Dear Class:
Chances are the thing you care most about is your grade. Or, at the very least, some of you will say, “well, indeed sir, my grade does matter.”
It does not matter at all to me, but I understand why it matters a lot to you.
I would like to give you all the top marks possible. To do that, the evidence of your quality work must be self-evident. That is, Mr. Morake and the entire W&R department must say, “we can find no reason not to give all those involved in this work A’s.”
They will not do that because they like you or because they believe in the idea that follows. (I doubt they do.) They will have to be convinced by the work itself.
The alternative is, as you know, for the good writers in the class to get A’s (assuming they work pretty hard) the less able writers to get B’s (assuming they work really hard), and everyone else to get a B- or below. (Or something like that.)
What I propose, and ask you to consider, is writing seven books, together. We will write these books and try to turn them out as finished products we can ship to whoever might take an interest in them.

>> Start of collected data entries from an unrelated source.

(** * Melondy: plucked-string synthesis (Karplus-Strong) and strum overlay

    A shallow embedding of [melondy/synth/synthesis.py]: the feedback loop
    of [Synthesiser._vibrate], the slice-assignment mixer [_overlay], the
    composition [strum_strings], and the two [functools.cache] tables.

    Python values are modelled as follows.
    - [np.ndarray] of [np.float64]: a [list] of samples;
    - [int]: [Z];
    - a call that may raise: [outcome];
    - the two memo tables: association lists threaded through a state monad. *)

From Stdlib Require Import ZArith QArith Qcanon Qcabs Reals Lra Floats List Lia Bool.
From stdpp Require Import base list.
Import ListNotations.

(** ** Outcomes of a Python call *)

Inductive exn : Type :=
  | AssertionError
  | ZeroDivisionError
  | ValueError
  | OverflowError
  | MemoryError.

(** [Diverge] is the outcome of a call that never returns a value:
    [np.fromiter] asked, with the count [-1], to read an endless generator
    to its end (on a machine it goes on until the memory is used up). *)
Inductive outcome (T : Type) : Type :=
  | Ok (x : T)
  | Raise (e : exn)
  | Diverge.

Arguments Ok {T} x.
Arguments Raise {T} e.
Arguments Diverge {T}.

Definition obind {T U : Type} (c : outcome T) (k : T -> outcome U) : outcome U :=
  match c with
  | Ok x => k x
  | Raise e => Raise e
  | Diverge => Diverge
  end.

Declare Scope outcome_scope.
Delimit Scope outcome_scope with outcome.
Notation "'let?' x ':=' c 'in' k" := (obind c (fun x => k))
  (at level 10, x name, c at level 100, k at level 200) : outcome_scope.
Open Scope outcome_scope.

Definition is_ok {T : Type} (c : outcome T) : bool :=
  match c with Ok _ => true | _ => false end.

(** ** Sample arithmetic

    The recurrence and the mixer only add and multiply samples; the rest of
    [_vibrate] also compares the damping with [0] and [0.5], divides the
    sampling rate by the frequency and rounds the quotient. The operations
    are kept behind two interfaces so that the code can be run on binary64
    (what [np.float64] and Python's [float] are) and on exact rationals. *)

Class SampleOps (A : Type) : Type := {
  s_zero : A;
  s_add : A -> A -> A;
  s_mul : A -> A -> A
}.

Class ScalarOps (A : Type) `{SampleOps A} : Type := {
  (** the literal [0.5] *)
  s_half : A;
  (** [x == y], the comparison of values a [dict] uses on keys *)
  s_eqb : A -> A -> bool;
  (** [x < y] and [x <= y] *)
  s_ltb : A -> A -> bool;
  s_leb : A -> A -> bool;
  (** [n / x] for an [int] n: true division *)
  s_rtruediv : Z -> A -> outcome A;
  (** the builtin [round(x)] with one argument *)
  s_round : A -> outcome Z
}.

(** Round half to even of the quotient [n / d], for [0 <= n] and [0 < d]. *)
Definition round_half_even (n d : Z) : Z :=
  let q := (n / d)%Z in
  let r := (n mod d)%Z in
  match (2 * r ?= d)%Z with
  | Lt => q
  | Gt => (q + 1)%Z
  | Eq => if Z.even q then q else (q + 1)%Z
  end.

(** *** binary64 *)

Module F64.

(** [float(n)] for an [int]: correctly rounded, [OverflowError] beyond the
    binary64 range. *)
Definition of_int (n : Z) : outcome float :=
  let x := SF2Prim (binary_normalize prec emax n 0 false) in
  if is_infinity x then Raise OverflowError else Ok x.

To quote Seth Godin, I don’t think the world needs any more books, but it does need more authors, and that is what you all should be.
Outline
Book One: What It’s Like To Be Seventeen
Book Two: The Book of Other People
Books Three-Seven: TBD
Four elements of book production:
Writing . . . includes research
Revision . . . the true work
Editing . . . our biggest challenge
Production and shipping . . . our biggest opportunity
Required writing due at the end of this term:
What I learned about writing/research/editing/shipping/teamwork during these two months.
Dear Readers,
I plan to put the above text on a folded-over piece of paper (so it looks like a book) and hand that to my students when I start teaching in a week
In teacher lingo, “going rogue” means you leave the department’s syllabus and do your own thing, which is what I plan to do as best I can without causing anyone around me headaches.
In the first place, I am more comfortable rogue than elsewhere.
Second, as I suggested yesterday, I have long believed (hardly a hot take) that students view writing as a tool for success rather than an art to shape the spirit.
Third, Chat GPT essentially renders needing to know how to write obsolete and to tell seventeen-year-olds otherwise will be like trying to sell you a fax machine.
I don’t know what the right analogy is or how best to do this work now.
I do not know if the idea of producing books is, if not appealing, tangible enough and potentially group-project enough to overcome the fact that English teachers may soon be as in demand as Latin teachers. Zak Stein, (who I learned about from Jake G.) says: “It's not that the kid can't do it, it's that you have not given them a good reason enough reason to do it.”
Agreed, but how much harder with finding that reason to be writing-wise with AI?
Dan K. reminded me of how reviled the five-paragraph essay can be, which is probably a more accurate take on what teaching writing has been than my screed from yesterday. Maybe a clear break from that structure will be appreciated.
Lisa O. suggested that if kids will be writing books then one of them should be about how they can coach themselves and each other, a book about tools to navigate life and oneself.
Meanwhile, Sara M. agreed the best way to start is with some time in the deep end. That is, on day one, have them write (by hand, no computers) a page that answers the question: What is it like to be seventeen?
Then on day two or three, I will see if they want to go rogue and start producing books.